# GIM Mess Food-Waste Forecasting — Decision Tree Baseline

Run this notebook in **Google Colab** to train a simple, explainable model and export plots + model artifacts.

In [None]:
import pandas as pd, numpy as np, matplotlib.pyplot as plt
from pathlib import Path
from sklearn.tree import DecisionTreeRegressor, plot_tree
from sklearn.metrics import mean_absolute_error, mean_squared_error, r2_score
import joblib, json
pd.set_option('display.max_columns', 200)
DATA_1 = Path('../data/mess_waste_GIM_500.csv')
DATA_2 = Path('../data/mess_waste_GIM_daily_exams.csv')
DATA = DATA_1 if DATA_1.exists() else DATA_2
print('Using data:', DATA)


In [None]:
df = pd.read_csv(DATA, parse_dates=['date']).sort_values('date').reset_index(drop=True)
df.head()

In [None]:
df2 = df.copy()
df2['is_exam']    = (df2['event_type']=='Exam').astype(int)
df2['is_holiday'] = (df2['event_type']=='Holiday').astype(int)
df2['is_fest']    = (df2['event_type']=='Fest').astype(int)

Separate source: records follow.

(** * The scull FIFO character driver (driver/scull.c)

    A shallow embedding of the driver's read, write and ioctl entry points.
    The file-scope variables of scull.c form one record of globals; a call in
    progress is a thread with a program point (named after the source line it
    is about to execute) and its local variables; [step] executes one
    statement.  A thread that sleeps in [down_interruptible] has no step
    until the semaphore is released or a signal is delivered.

    Pointers are modelled by their addresses (in [Z]), pointer difference by
    subtraction, kernel memory by a map from addresses to bytes.  A
    statement is one step; the two increment loops, which touch nothing but
    the pointer they move and their counter, are one step each.  What
    kmalloc handed out is recorded with its size, so that a property can say
    which copies stay inside it. *)

From Stdlib Require Import ZArith Bool String List Lia.
From Stdlib Require Import Strings.Byte.
Import ListNotations.
Local Open Scope Z_scope.

(** ** Kernel interfaces used by the driver *)

Module Linux.

(** <linux/errno.h> *)
Definition EINTR : Z := 4.
Definition EFAULT : Z := 14.
Definition ENOTTY : Z := 25.

(** [size_t] is a 64-bit unsigned integer; an [int] compared with or
    assigned to a [size_t] is converted modulo 2^64. *)
Definition size_t_of_int (z : Z) : Z := z mod 2 ^ 64.

(** [int] has 32 bits.  The kernel is compiled with -fno-strict-overflow:
    an [int] that is incremented past [INT_MAX] wraps around to INT_MIN. *)
Definition INT_MAX : Z := 2 ^ 31 - 1.

Definition int_of_Z (z : Z) : Z := (z + 2 ^ 31) mod 2 ^ 32 - 2 ^ 31.

(** [unsigned int]: an [int] compared with one is converted modulo 2^32. *)
Definition uint_of_int (z : Z) : Z := z mod 2 ^ 32.

(** sizeof(ssize_t) *)
Definition sizeof_ssize_t : Z := 8.

(** <linux/semaphore.h>: a counting semaphore, whose [count] is an
    [unsigned int].  Sleeping tasks are not recorded in the count: they are
    the threads that stand before a [down_interruptible] which cannot
    proceed.  [up] adds one to the count, which lets one of them proceed. *)
Record semaphore : Type := { count : Z }.

Definition sema_init (val : Z) : semaphore := {| count := val |}.

Definition up (sem : semaphore) : semaphore := {| count := count sem + 1 |}.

df2['sweet_milk']  = (df2['sweet_type']=='Milk-based').astype(int)
df2['sweet_fried'] = (df2['sweet_type']=='Fried').astype(int)
df2['sweet_halwa'] = (df2['sweet_type']=='Halwa-type').astype(int)

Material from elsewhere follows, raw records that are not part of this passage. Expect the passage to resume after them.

(** * CrowdSurfer edge agent: queue, device identity and SSID reconciliation

    A shallow embedding of [src/telemetry_queue.py], [src/config.py] and
    [src/management_agent.py], and the properties of the design
    specification that concern them; then of the batch synchronisation and
    the first heartbeat of [src/telemetry_agent.py] and of the submission
    handling of [src/portal_handler.py], which run on the same queue and
    the same configuration.

    Conventions used throughout:
    - a Python [int] is a [Z]; a Python [str] is a [string] whose characters
      are read as code points below 256;
    - [None] is [None]; a method that may raise returns a [result];
    - everything outside the process (the SQLite file, the clock, the file
      system, the backend, [systemctl]) is part of an explicit world value
      that every operation receives and returns. *)

From Stdlib Require Import ZArith List String Ascii Bool Lia.
From Stdlib Require Import Sorting.Sorted Sorting.Permutation.
From Stdlib Require Import Numbers.DecimalString.
From Stdlib Require DecimalN DecimalPos DecimalFacts.
Import ListNotations.

Open Scope string_scope.
Open Scope list_scope.
Open Scope Z_scope.

Set Implicit Arguments.

(* ================================================================== *)
(** * Exceptions and results *)
(* ================================================================== *)

(** The exception classes the modelled code can see. *)
Inductive exn : Type :=
| SqliteError                       (* sqlite3.Error from connect/execute/commit *)
| ValueError (msg : string)
| OverflowError
| TypeError
| FileNotFoundError
| PermissionError
| OSError                           (* any other I/O failure *)
| RequestException                  (* requests: timeout, connection error *)
| TimeoutExpired                    (* subprocess.TimeoutExpired *)
| JSONDecodeError
| AttributeError.

Inductive result (A : Type) : Type :=
| Ok (a : A)
| Raise (e : exn).

Arguments Ok {A} a.
Arguments Raise {A} e.

(* ================================================================== *)
(** * A state and exception monad *)
(* ================================================================== *)

(** A method is a function of the world [S] it runs in: it returns or raises,
    and leaves a world behind either way. *)
Definition M (S A : Type) : Type := S -> result A * S.

Definition ret {S A} (a : A) : M S A := fun w => (Ok a, w).

Definition raise {S A} (e : exn) : M S A := fun w => (Raise e, w).

Definition bind {S A B} (m : M S A) (k : A -> M S B) : M S B :=
  fun w => match m w with
           | (Ok a, w') => k a w'
           | (Raise e, w') => (Raise e, w')
           end.

(** [try: m  except Exception as e: h e] *)
Definition try_except {S A} (m : M S A) (h : exn -> M S A) : M S A :=
  fun w => match m w with
           | (Ok a, w') => (Ok a, w')
           | (Raise e, w') => h e w'
           end.

Definition gets {S A} (f : S -> A) : M S A := fun w => (Ok (f w), w).

Definition modify {S} (f : S -> S) : M S unit := fun w => (Ok tt, f w).

Notation "x <- m ;; k" := (bind m (fun x => k))
  (at level 61, m at next level, right associativity).
Notation "m ;;; k" := (bind m (fun _ => k))
  (at level 61, right associativity).

(* ================================================================== *)
(** * datetime *)
(* ================================================================== *)

Module Datetime.

(** A naive [datetime.datetime], as returned by [datetime.utcnow()]. *)
Record datetime : Type := mkDatetime {
  year : Z; month : Z; day : Z;
  hour : Z; minute : Z; second : Z; microsecond : Z
}.

Definition is_leap (y : Z) : bool :=
  (y mod 4 =? 0) && (negb (y mod 100 =? 0) || (y mod 400 =? 0)).

Definition days_in_month (y m : Z) : Z :=
  if m =? 2 then (if is_leap y then 29 else 28)
  else if (m =? 4) || (m =? 6) || (m =? 9) || (m =? 11) then 30
  else 31.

df2['yesterday_waste'] = df2['food_waste_kg'].shift(1)
df2 = df2.dropna(subset=['yesterday_waste']).reset_index(drop=True)

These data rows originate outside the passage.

(** * TDMA slot-timing model and feasibility simulator

    A shallow embedding of [firmware/tests/sync_timing_stress.py]:
    the slot-width and frame-time functions, the cut-point partition
    sampler, the success-rate estimate and the simulation loop of [run].

    Python integers are unbounded, so they are [Z]; Python floats are
    IEEE 754 binary64, so they are the kernel's [float]; a raised
    exception is [None] in the option monad. *)

From Stdlib Require Import ZArith QArith Qabs Lia Floats Uint63.
From stdpp Require Import base option list list_numbers sorting.

Local Open Scope Z_scope.

(* Decimal float literals denote the nearest binary64 number, as in Python. *)
Set Warnings "-inexact-float".

(** ** Timing constants (mirror TDMAProtocol.h) *)

Definition TDMA_FRAME_PERIOD_MS : Z := 20.
Definition TDMA_FRAME_PERIOD_US : Z := TDMA_FRAME_PERIOD_MS * 1000.
Definition TDMA_BEACON_DURATION_US : Z := 500.
Definition TDMA_FIRST_SLOT_GAP_US : Z := 500.
Definition TDMA_GUARD_TIME_US : Z := 2000.
Definition TDMA_SLOT_MIN_WIDTH_US : Z := 2500.
Definition TDMA_SENSOR_DATA_SIZE : Z := 25.
Definition TDMA_DATA_HEADER_SIZE : Z := 8.
Definition TDMA_SAMPLES_PER_FRAME : Z := 4.

Definition FIXED_OVERHEAD_US : Z := 1500.
Definition INTER_SLOT_GAP_US : Z := 100.

(** 802.11g OFDM constants *)
Definition OFDM_PREAMBLE_US : Z := 20.
Definition OFDM_N_DBPS : Z := 24.
Definition OFDM_SYMBOL_US : Z := 4.
Definition OFDM_SIFS_US : Z := 10.
Definition OFDM_ACK_US : Z := 44.
Definition FRAME_OVERHEAD_BYTES : Z := 38.

(** Stress parameters *)
Definition RANDOM_DISTRIBUTIONS : Z := 1000.
Definition PACKET_LOSS_PROB : float := 0.10%float.
Definition FREEWHEEL_FRAMES : Z := 2.
Definition MAX_NODES : Z := 8.
Definition MAX_TOTAL_SENSORS : Z := 16.

(** ** Slot-timing model *)

(** [calculate_slot_width]: the early return for [sensor_count <= 0],
    the OFDM airtime with its ceiling division ([//] is floor division,
    which is [Z.div] for the positive divisor used here), and the two
    clamps in the order the source applies them. *)
Definition calculate_slot_width (sensor_count : Z) : Z :=
  if sensor_count <=? 0 then 0
  else
    let payload_bytes :=
      TDMA_DATA_HEADER_SIZE
      + (TDMA_SAMPLES_PER_FRAME * sensor_count * TDMA_SENSOR_DATA_SIZE)
      + 1 in
    let ofdm_bits := 326 + 8 * payload_bytes in
    let ofdm_syms := (ofdm_bits + OFDM_N_DBPS - 1) / OFDM_N_DBPS in
    let data_frame_us := OFDM_PREAMBLE_US + OFDM_SYMBOL_US * ofdm_syms in
    let airtime_us := data_frame_us + OFDM_SIFS_US + OFDM_ACK_US in
    let total_us := FIXED_OVERHEAD_US + airtime_us in
    let total_us :=
      if total_us <? TDMA_SLOT_MIN_WIDTH_US then TDMA_SLOT_MIN_WIDTH_US
      else total_us in
    let total_us := if total_us >? 65535 then 65535 else total_us in
    total_us.

(** Python's [sum] over an iterable of integers: a left-to-right
    accumulation that starts from 0. *)
Definition py_sum (xs : list Z) : Z := fold_left Z.add xs 0.

(** [calculate_frame_time]: an empty sequence is falsy and yields the
    beacon alone. *)
Definition calculate_frame_time (sensor_counts : list Z) : Z :=
  match sensor_counts with
  | [] => TDMA_BEACON_DURATION_US
  | _ =>
    let total_slot_time := py_sum (map calculate_slot_width sensor_counts) in
    let frame_time :=
      TDMA_BEACON_DURATION_US
      + TDMA_FIRST_SLOT_GAP_US
      + total_slot_time
      + (Z.of_nat (length sensor_counts) - 1) * INTER_SLOT_GAP_US
      + TDMA_GUARD_TIME_US in
    frame_time
  end.

(** ** The random generator and [random.sample]

    The state of the generator is the sequence of raw draws it will
    still deliver, read through a cursor; quantifying over [rng]
    quantifies over every behaviour the generator can show. *)
Record rng := Rng { draws : nat -> nat; cursor : nat }.

(** [_randbelow(n)]: some integer in [[0, n)]. *)
Definition randbelow (n : nat) (g : rng) : nat * rng :=
  ((draws g (cursor g) mod n)%nat,
   {| draws := draws g; cursor := S (cursor g) |}).

(** The selection loop of the library's [sample]:
    [for i in range(k): j = randbelow(n - i); result[i] = pool[j];
     pool[j] = pool[n - i - 1]].  [todo] counts the iterations left. *)
Fixpoint sample_loop (n i todo : nat) (pool result : list Z) (g : rng)
  : list Z * rng :=
  match todo with
  | O => (result, g)
  | S todo' =>
    let '(j, g) := randbelow (n - i) g in
    let result := result ++ [pool !!! j] in
    let pool := <[j := pool !!! (n - i - 1)%nat]> pool in
    sample_loop n (S i) todo' pool result g
  end.

(** [random.sample(population, k)]: [ValueError] unless [0 <= k <= n],
    otherwise [k] elements taken at distinct positions of the
    population.  (For populations beyond a size threshold the library
    records the chosen positions in a set and redraws on a repeat
    instead of moving pool entries; the lists it can return are the
    same.) *)
Definition sample (population : list Z) (k : Z) (g : rng)
  : option (list Z * rng) :=
  let n := length population in
  if decide (0 <= k <= Z.of_nat n)
  then Some (sample_loop n 0 (Z.to_nat k) population [] g)
  else None.

(** [range(lo, hi)] and [sorted] on integers. *)
Definition py_range (lo hi : Z) : list Z := seqZ lo (hi - lo).
Definition sorted (l : list Z) : list Z := merge_sort Z.le l.

(** ** Cut-point partition *)

(** The body of [for c in cuts], on the pair [(counts, prev)]. *)
Definition cut_step (st : list Z * Z) (c : Z) : list Z * Z :=
  let '(counts, prev) := st in (counts ++ [c - prev], c).

Definition random_partition (total parts : Z) (g : rng)
  : option (list Z * rng) :=
  '(drawn, g) ← sample (py_range 1 total) (parts - 1) g;
  let cuts := sorted drawn in
  let '(counts, prev) := fold_left cut_step cuts ([], 0) in
  Some (counts ++ [total - prev], g).

(** ** Success-rate estimate *)

(** [x ** n] for a float [x] and a non-negative integer [n], as the
    product of [n] factors; [float_pow_drop_prob_nearest] below checks
    that for the one power the program takes this is the binary64
    nearest to the exact power, which is what a correctly rounded
    [pow] returns. *)
Definition float_pow (x : float) (n : Z) : float :=
  Nat.iter (Z.to_nat n) (fun acc => (acc * x)%float) 1%float.

Definition estimated_success_rate (schedule_ok : float) : float :=
  let drop_prob := float_pow PACKET_LOSS_PROB (FREEWHEEL_FRAMES + 1) in
  let beacon_ok := (1.0 - drop_prob)%float in
  (schedule_ok * beacon_ok)%float.

(** ** The simulation loop *)

Record Result := mkResult {
  total_sensors : Z;
  node_count : Z;
  schedule_ok_rate : float;
  avg_frame_us : float;
  max_frame_us : Z;
  est_success_rate : float
}.

(** [a / b] on integers is true division; the operands that occur
    here are far below 2^53, so the conversion to float is exact. *)
Definition float_of_Z (a : Z) : float := PrimFloat.of_uint63 (Uint63.of_Z a).
Definition truediv (a b : Z) : float := (float_of_Z a / float_of_Z b)%float.

(** The three accumulators of one (total, nodes) pair. *)
Record Acc := mkAcc { ok_count : Z; frame_sum : Z; frame_max : Z }.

FEATURES = ['cooked_kg','temp_c','rain_mm','humidity','is_weekend','is_exam','is_holiday','is_fest','sweet_milk','sweet_fried','sweet_halwa','yesterday_waste']
X = df2[FEATURES]
y = df2['food_waste_kg']
len(X), X.head(2)

In [None]:
n = len(df2)
i_tr = int(0.70*n); i_va = int(0.85*n)
X_train, y_train = X.iloc[:i_tr], y.iloc[:i_tr]
X_val,   y_val   = X.iloc[i_tr:i_va], y.iloc[i_tr:i_va]
X_test,  y_test  = X.iloc[i_va:], y.iloc[i_va:]
dates_test = df2['date'].iloc[i_va:]
len(X_train), len(X_val), len(X_test)

In [None]:
def eval_block(y_true, y_hat, name):
    mae = mean_absolute_error(y_true, y_hat)
    rmse = mean_squared_error(y_true, y_hat, squared=False)
    r2 = r2_score(y_true, y_hat)
    print(f"{name}: MAE={mae:.2f} kg | RMSE={rmse:.2f} kg | R²={r2:.3f}")
    return {'MAE': float(mae), 'RMSE': float(rmse), 'R2': float(r2)}

candidates = []
for md in [3,4,5,6,7]:
    for msl in [1,2,3,5]:
        m = DecisionTreeRegressor(max_depth=md, min_samples_leaf=msl, random_state=42)
        m.fit(X_train, y_train)
        p = m.predict(X_val)
        mae = mean_absolute_error(y_val, p)
        candidates.append((mae, md, msl))
best_mae, best_md, best_msl = sorted(candidates)[0]
best_tree = DecisionTreeRegressor(max_depth=best_md, min_samples_leaf=best_msl, random_state=42)
best_tree.fit(pd.concat([X_train, X_val]), pd.concat([y_train, y_val]))
test_pred = best_tree.predict(X_test)
metrics = eval_block(y_test, test_pred, f"Test (best tree md={best_md}, msl={best_msl})")
metrics

In [None]:
import matplotlib.pyplot as plt
fig_dir = Path('../reports/figures'); fig_dir.mkdir(parents=True, exist_ok=True)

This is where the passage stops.